Beryl Bainbridge's new novel about Dr Johnson, Mrs Thrale and their circle prompted Mrs Georgina Williams of Howth to inquire about the history of the term bluestocking, which means - I don't have to tell you - a woman of intellectual tastes, or, as the irascible Doctor might have added, one pretending to them.
The term dates from the middle of the 18th century when some English women, tired of cards and embroidery parties, followed the lead of the literary salons of Paris and held evening "conversations", as they called them, to which they invited illustrious guest speakers such as David Garrick, Horace Walpole, Dr Johnson, Lord Lyttleton and Benjamin Stillingfleet, a distinguished botanist.
Stillingfleet, who was as poor as he was distinguished, turned down the invitation to speak to the assembled ladies of London, telling them with candour that he could not afford the fancy evening clothes that were de rigueur, black silk stocking included. Fanny Burnley later wrote in her diary that he was told not to worry; to come as he normally dressed. He arrived attired in well-worn clothes, which included a pair of blue worsted stockings. He was a popular speaker and the girls loved him; "Blue Stockings" they called him behind his back.

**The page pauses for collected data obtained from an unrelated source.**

(* ===== verification/LatencySpec.v ===== *)
(** * The latency specification

    What the scheduler probes promise together, without maps, cursors and
    counters: a clock, at most one pending wakeup per task, and four moves.  The
    tracer refines this machine ([Tracer]); here are the facts about every trace
    of the machine that make the reported latencies meaningful. *)

From S2P Require Import Prelude Prog Abi Maps.

Record LatState := { ls_pending : gmap Z WakeupData; ls_now : Z }.

Inductive lat_label :=
| L_tick
| L_record (pid : Z) (d : WakeupData)
| L_report (pid : Z) (d : WakeupData) (now : Z)
| L_lose (pid : Z)
| L_tau.

Inductive lat_step : LatState -> lat_label -> LatState -> Prop :=
| lat_tick m now t : now <= t ->
    lat_step {| ls_pending := m; ls_now := now |} L_tick {| ls_pending := m; ls_now := t |}
| lat_record m now pid d : wd_ts d = now ->
    lat_step {| ls_pending := m; ls_now := now |} (L_record pid d)
             {| ls_pending := <[pid := d]> m; ls_now := now |}
| lat_report m now pid d : m !! pid = Some d ->
    lat_step {| ls_pending := m; ls_now := now |} (L_report pid d now)
             {| ls_pending := delete pid m; ls_now := now |}
| lat_lose m now pid :
    lat_step {| ls_pending := m; ls_now := now |} (L_lose pid)
             {| ls_pending := delete pid m; ls_now := now |}
| lat_tau s : lat_step s L_tau s.

Inductive lat_trace : list lat_label -> LatState -> Prop :=
| lat_nil : lat_trace [] {| ls_pending := ∅; ls_now := 0 |}
| lat_snoc tr s l s' : lat_trace tr s -> lat_step s l s' -> lat_trace (tr ++ [l]) s'.

Definition is_record (pid : Z) (l : lat_label) : bool :=
  match l with L_record p _ => p =? pid | _ => false end.
Definition is_report (pid : Z) (l : lat_label) : bool :=
  match l with L_report p _ _ => p =? pid | _ => false end.

Definition count (f : lat_label -> bool) (tr : list lat_label) : nat := length (List.filter f tr).

(** The reports of a trace, oldest first. *)
Definition reports_of (tr : list lat_label) : list (Z * WakeupData * Z) :=
  omap (fun l => match l with L_report pid d now => Some (pid, d, now) | _ => None end) tr.

Lemma count_snoc f tr l : count f (tr ++ [l]) = (count f tr + if f l then 1 else 0)%nat.
Proof.
  unfold count. rewrite List.filter_app, length_app. simpl. by destruct (f l).
Qed.

Lemma reports_of_app tr tr' : reports_of (tr ++ tr') = reports_of tr ++ reports_of tr'.
Proof. apply omap_app. Qed.

(** ** Invariant of every trace *)

Record lat_inv (tr : list lat_label) (s : LatState) : Prop := {
  li_recorded : forall pid d, ls_pending s !! pid = Some d ->
    L_record pid d ∈ tr /\ wd_ts d <= ls_now s;
  li_counts : forall pid,
    (count (is_report pid) tr + (if bool_decide (is_Some (ls_pending s !! pid)) then 1 else 0)
       <= count (is_record pid) tr)%nat;
}.

Lemma lat_inv_step tr s l s' : lat_inv tr s -> lat_step s l s' -> lat_inv (tr ++ [l]) s'.
Proof.
  intros [Hr Hc] Hstep. split.
  - intros pid d Hd. rewrite elem_of_app, list_elem_of_singleton.
    destruct Hstep as [ m now t Ht | m now p x Hx | m now p x Hx | m now p | s ]; simpl in *.
    + destruct (Hr _ _ Hd). split; [ tauto | lia ].
    + apply lookup_insert_Some in Hd as [[-> ->]|[_ Hd]]; [ split; [tauto|lia] | ].
      destruct (Hr _ _ Hd). tauto.
    + apply lookup_delete_Some in Hd as [_ Hd]. destruct (Hr _ _ Hd). tauto.
    + apply lookup_delete_Some in Hd as [_ Hd]. destruct (Hr _ _ Hd). tauto.
    + destruct (Hr _ _ Hd). tauto.
  - intros pid. rewrite !count_snoc. specialize (Hc pid).
    destruct Hstep as [ m now t Ht | m now p x Hx | m now p x Hx | m now p | s ]; simpl in *;
      try lia.
    + destruct (Z.eqb_spec p pid) as [->|].
      * rewrite lookup_insert_eq, bool_decide_true by eauto. case_bool_decide; lia.
      * rewrite lookup_insert_ne by done. lia.
    + destruct (Z.eqb_spec p pid) as [->|].
      * rewrite lookup_delete_eq, bool_decide_false by (by intros []).
        rewrite bool_decide_true in Hc by eauto. lia.
      * rewrite lookup_delete_ne by done. lia.
    + destruct (Z.eq_dec p pid) as [->|].
      * rewrite lookup_delete_eq, bool_decide_false by (by intros []). case_bool_decide; lia.
      * rewrite lookup_delete_ne by done. lia.
Qed.

Lemma lat_trace_inv tr s : lat_trace tr s -> lat_inv tr s.
Proof.
  induction 1 as [ | tr s l s' _ IH Hstep ]; [ | by eapply lat_inv_step ].
  split.
  - intros pid d. simpl. by rewrite lookup_empty.
  - intros pid. simpl. by rewrite lookup_empty.
Qed.

Lemma lat_trace_prefix tr tr' s : lat_trace (tr ++ tr') s -> exists s', lat_trace tr s'.
Proof.
  revert s. induction tr' as [ | l tr' IH ] using rev_ind; intros s H.
  - rewrite app_nil_r in H. eauto.
  - rewrite app_assoc in H. inversion H as [ Hnil | tr0 s0 l0 s1 Ht Hs Heq ]; subst.
    + by destruct (tr ++ tr').
    + apply app_inj_tail in Heq as [-> _]. by eapply IH.
Qed.

(** In every trace of the specification a report is of a wakeup recorded before
    it, its latency is the non-negative time that passed since, and a task has
    never more reports than recorded wakeups. *)
Lemma lat_trace_sound tr s :
  lat_trace tr s ->
  (forall tr1 pid d now tr2, tr = tr1 ++ L_report pid d now :: tr2 ->
     L_record pid d ∈ tr1 /\ wd_ts d <= now) /\
  (forall pid, (count (is_report pid) tr <= count (is_record pid) tr)%nat).
Proof.
  intros Htr. split.
  - intros tr1 pid d now tr2 ->.
    change (tr1 ++ L_report pid d now :: tr2) with (tr1 ++ [L_report pid d now] ++ tr2) in Htr.
    rewrite app_assoc in Htr. apply lat_trace_prefix in Htr as [s' Htr].
    inversion Htr as [ Hnil | tr0 s0 l0 s1 Ht Hs Heq ]; subst; [ by destruct tr1 | ].
    apply app_inj_tail in Heq as [-> ->].
    inversion Hs as [ | | m now' p x Hx | | ]; subst.
    by apply (li_recorded _ _ (lat_trace_inv _ _ Ht)).
  - intros pid. pose proof (li_counts _ _ (lat_trace_inv _ _ Htr) pid). lia.
Qed.
Definition DaemonPolicyContext_default : DaemonPolicyContext := {|
  data_quality_ok := true;
  data_quality_reason_code := None;
  system_health_ok := true;
  system_health_reason_code := None;
  workload_stable := true;
  cooldown_active := false;
  rollback_pending := false;
  capabilities := None;
|}.

Record RemotePolicyContext := {
  ctx_bind_is_loopback : bool;
  ctx_auth_configured : bool;
  ctx_request_authorized : bool;
  limits : AgentAutotuneLimits;
}.

(** ** [policy/remote.rs]: the remote section of a policy *)

Record RemoteApplyPolicy := {
  allow_remote_apply : bool;
  remote_apply_enabled : bool;
  require_loopback_bind : bool;
  require_auth : bool;
  max_remote_targets : nat;
  target_count : nat;
  target_count_allowed : bool;
  mode_supported_by_limits : bool;
  auth_configured : bool;
  request_authorized : bool;
  bind_is_loopback : bool;
}.

Definition RemoteApplyPolicy_default : RemoteApplyPolicy := {|
  allow_remote_apply := false;
  remote_apply_enabled := false;
  require_loopback_bind := true;
  require_auth := true;
  max_remote_targets := 1;
  target_count := 0;
  target_count_allowed := true;
  mode_supported_by_limits := false;
  auth_configured := false;
  request_authorized := false;
  bind_is_loopback := false;
|}.

Definition HIGH_RISK_APPLY_IMPLEMENTED : bool := false.

Definition max_safety_class_for_mode (mode : DaemonMode) : SafetyClass :=
  match mode with
  | Observe => ObserveOnly
  | Suggest => HighRisk
  | ApplyLowRisk => ReversibleLowRisk
  | ApplyMediumRisk => ReversibleMediumRisk
  | ApplyHighRisk => HighRisk
  end.

Definition mode_eqb (a b : DaemonMode) : bool := bool_decide (a = b).

Definition remote_mode_supported_by_context (mode : DaemonMode) (context : RemotePolicyContext)
  : bool :=
  mode_le mode (max_mode (limits context))
  && safety_le (max_safety_class_for_mode mode) (al_max_safety_class (limits context))
  && (negb (mode_eqb mode ApplyHighRisk)
      || (HIGH_RISK_APPLY_IMPLEMENTED && al_allow_high_risk (limits context))).

Definition remote_target_count_for_config (config : DaemonConfig) : nat :=
  length (target_pids (dc_target config)) + length (tree_pids (dc_target config))
  + match watch_process (dc_target config) with Some _ => 1 | None => 0 end.

Definition remote_apply_policy_for_config
    (config : DaemonConfig) (remote_context : option RemotePolicyContext) : RemoteApplyPolicy :=
  match remote_context with
  | None => RemoteApplyPolicy_default
  | Some context =>
      let remote := dc_remote config in
      let supports := supports_apply (dc_mode config) in
      let mode_supported := remote_mode_supported_by_context (dc_mode config) context in
      let auth_allowed := negb (require_auth_for_apply remote)
        || (ctx_auth_configured context && ctx_request_authorized context) in
      let bind_allowed := allow_non_loopback_apply remote || ctx_bind_is_loopback context in
      let count := remote_target_count_for_config config in
      let count_allowed := (count <=? max_targets (limits context))%nat in
      {| allow_remote_apply := allow_remote_apply_cfg remote && supports && mode_supported
           && auth_allowed && bind_allowed && count_allowed;
         remote_apply_enabled := allow_remote_apply_cfg remote;
         require_loopback_bind := supports && negb (allow_non_loopback_apply remote);
         require_auth := supports && require_auth_for_apply remote;
         max_remote_targets := max_targets (limits context);
         target_count := count;
         target_count_allowed := count_allowed;
         mode_supported_by_limits := mode_supported;
         auth_configured := ctx_auth_configured context;
         request_authorized := ctx_request_authorized context;
         bind_is_loopback := ctx_bind_is_loopback context |}
  end.

(** ** [policy.rs] and [policy/build.rs] *)

Record DaemonPolicy := {
  mode : DaemonMode;
  source : ActionSource;
  max_safety_class : SafetyClass;
  allowed_effect_scopes : list ActionEffectScope;
  enabled_action_families : gset string;
  denied_action_families : gset string;
  cgroup_targets : DaemonCgroupTargetsConfig;
  system_wide_allowlist : DaemonSystemWideAllowlistConfig;
  rollback_required_before_apply : bool;
  allow_medium_risk_apply : bool;
  allow_system_wide_suggestions : bool;
  allow_system_wide_apply : bool;
  allow_high_risk : bool;
  allow_persistent_effects : bool;
  allow_cpu_power_on_battery : bool;
  allow_gpu_power_in_autotune : bool;
  allow_vm_knobs_in_autotune : bool;
  high_risk_dry_run : bool;
  min_confidence : f32;
  pol_confidence : DaemonCandidateConfidenceConfig;
  remote_apply : RemoteApplyPolicy;
}.

Definition allowed_effect_scopes_for_mode (mode : DaemonMode) : list ActionEffectScope :=
  match mode with
  | ApplyLowRisk => [LocalProcess; LocalProcessTree]
  | ApplyMediumRisk => [LocalProcess; LocalProcessTree; Cgroup; Irq; CpuPower; GpuPower; VmKnob]
  | Observe | Suggest | ApplyHighRisk =>
      [ScopeObserveOnly; LocalProcess; LocalProcessTree; UserStateFile; Cgroup; Irq; Sysfs;
       CpuPower; GpuPower; VmKnob; SystemWide]
  end.

Definition min_confidence_for_config (config : DaemonConfig) : f32 :=
  if f32_gt (sc_min_confidence (dc_safety config)) f32_zero
  then sc_min_confidence (dc_safety config)
  else if supports_apply (dc_mode config) then DEFAULT_MIN_FOCUS_CONFIDENCE
  else f32_zero.

Definition confidence_thresholds_for_config (config : DaemonConfig) (min_confidence : f32)
  : DaemonCandidateConfidenceConfig :=
  let configured := ac_confidence (dc_autotune config) in
  {| min_suggest_confidence := min_suggest_confidence configured;
     min_apply_low_risk_confidence :=
       f32_max (min_apply_low_risk_confidence configured) min_confidence;
     min_apply_medium_risk_confidence :=
       f32_max (f32_max (min_apply_medium_risk_confidence configured) min_confidence)
         (f32_frac 14260634) (* 0.85 *);
     min_high_risk_suggestion_confidence := min_high_risk_suggestion_confidence configured |}.

Definition build_daemon_policy
    (config : DaemonConfig) (remote_context : option RemotePolicyContext) : DaemonPolicy :=
  let m := dc_mode config in
  let safety := dc_safety config in
  let mode_max := max_safety_class_for_mode m in
  let max_class :=
    match remote_context with
    | Some context =>
        if safety_lt (al_max_safety_class (limits context)) mode_max
        then al_max_safety_class (limits context) else mode_max
    | None => mode_max
    end in
  let min_conf := min_confidence_for_config config in
  let high_risk := HIGH_RISK_APPLY_IMPLEMENTED && mode_eqb m ApplyHighRisk && sc_allow_high_risk safety in
  let suggestions := negb (mode_eqb m Observe) && sc_allow_system_wide_suggestions safety in
  let system_wide := sc_allow_system_wide_apply safety
    && (mode_eqb m ApplyMediumRisk
        || (HIGH_RISK_APPLY_IMPLEMENTED && mode_eqb m ApplyHighRisk && sc_allow_high_risk safety)) in
  let limit (f : AgentAutotuneLimits -> bool) (b : bool) :=
    match remote_context with Some context => b && f (limits context) | None => b end in
  {| mode := m;
     source := dc_source config;
     max_safety_class := max_class;
     allowed_effect_scopes := allowed_effect_scopes_for_mode m;
     enabled_action_families := sc_enabled_action_families safety;
     denied_action_families := sc_denied_action_families safety;
     cgroup_targets := sc_cgroup_targets safety;
     system_wide_allowlist := sc_system_wide_allowlist safety;
     rollback_required_before_apply := supports_apply m;
     allow_medium_risk_apply :=
       mode_eqb m ApplyMediumRisk && ac_allow_medium_risk_apply (dc_autotune config);
     allow_system_wide_suggestions := limit al_allow_system_wide_suggestions suggestions;
     allow_system_wide_apply := limit al_allow_system_wide_apply system_wide;
     allow_high_risk := limit al_allow_high_risk high_risk;
     allow_persistent_effects := sc_allow_persistent_effects safety;
     allow_cpu_power_on_battery := ac_allow_cpu_power_on_battery (dc_autotune config);
     allow_gpu_power_in_autotune := ac_allow_gpu_power_in_autotune (dc_autotune config);
     allow_vm_knobs_in_autotune := ac_allow_vm_knobs_in_autotune (dc_autotune config);
     high_risk_dry_run := mode_eqb m Suggest && ac_high_risk_dry_run (dc_autotune config);
     min_confidence := min_conf;
     pol_confidence := confidence_thresholds_for_config config min_conf;
     remote_apply := remote_apply_policy_for_config config remote_context |}.
(** A rule keeps the record coherent when it comes with a rejection of its own
    whenever it fails. *)
Definition rule_ok (name : string) (ok : bool) (rejection : option PolicyRejection) : Prop :=
  ok = true \/ exists r, rejection = Some r /\ rule_rejects name r = true.

Lemma record_coherent name ok rejection st :
  rule_ok name ok rejection -> coherent st -> coherent (record_policy_rule name ok rejection st).
Proof.
  unfold coherent, explains; destruct st as [rs r]; simpl; intros Hr Hc.
  rewrite first_failed_app; destruct (first_failed rs); simpl.
  - destruct r; [by destruct ok | done].
  - destruct r; [done|]. destruct ok; simpl; [done|].
    destruct Hr as [?|(r' & -> & H)]; [done|exact H].
Qed.

Lemma rule_ok_true name rejection : rule_ok name true rejection.
Proof. by left. Qed.

Lemma rule_ok_then_some name ok r :
  rule_rejects name r = true -> rule_ok name ok (then_some (negb ok) r).
Proof. intros H; destruct ok; [by left|right; by exists r]. Qed.

Lemma rule_ok_then_some_neg name b r :
  rule_rejects name r = true -> rule_ok name (negb b) (then_some b r).
Proof. intros H; destruct b; [right; by exists r|by left]. Qed.

Lemma rule_ok_then_some_failed name ok r :
  rule_rejects name r = true -> rule_ok name ok (then_some true r).
Proof. intros H; right; by exists r. Qed.

Lemma rule_ok_some name ok r : rule_rejects name r = true -> rule_ok name ok (Some r).
Proof. intros H; right; by exists r. Qed.

Create HintDb policy discriminated.
#[export] Hint Resolve record_coherent rule_ok_true rule_ok_then_some rule_ok_then_some_neg
  rule_ok_then_some_failed rule_ok_some : policy.
#[export] Hint Extern 1 (rule_rejects _ _ = true) => reflexivity : policy.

Soon the women began to call their "conversations" Bluestocking, or its French equivalent, Bas Bleu. The term soon became one of disparagement. In his Table Talk the critic William Hazlitt put his opinion of the bluestockings rather bluntly: "I have an utter aversion to blue stockings. I do not care a fig for any woman that knows even what an author means." Ah well. There is no hint of derision in the word's usage nowadays.
A book being read by my 11year-old grandaughter states that the word argosy, figuratively anything containing great stores of wealth, comes from Argo, the ship of Greek myth in which Jason travelled in his search for the Golden Fleece. This is nonsense; the word has a different etymology.
In late medieval times Ragusa in Dalmatia (now Dubrovnik) was one of the richest ports in the world. Its huge fleet traded with places as far apart as India and America. Ragusea was the word the Italians gave a Ragusan ship; the English borrowing from Italian was ragusye, which gave Shakespeare's "argosies with portly sail".
John Donne, in a sermon, was the first to use the word figuratively in literature: "If St Paul, so great an argosie, held no more than Christum Crucifixum, what can thy Pinnance hold?"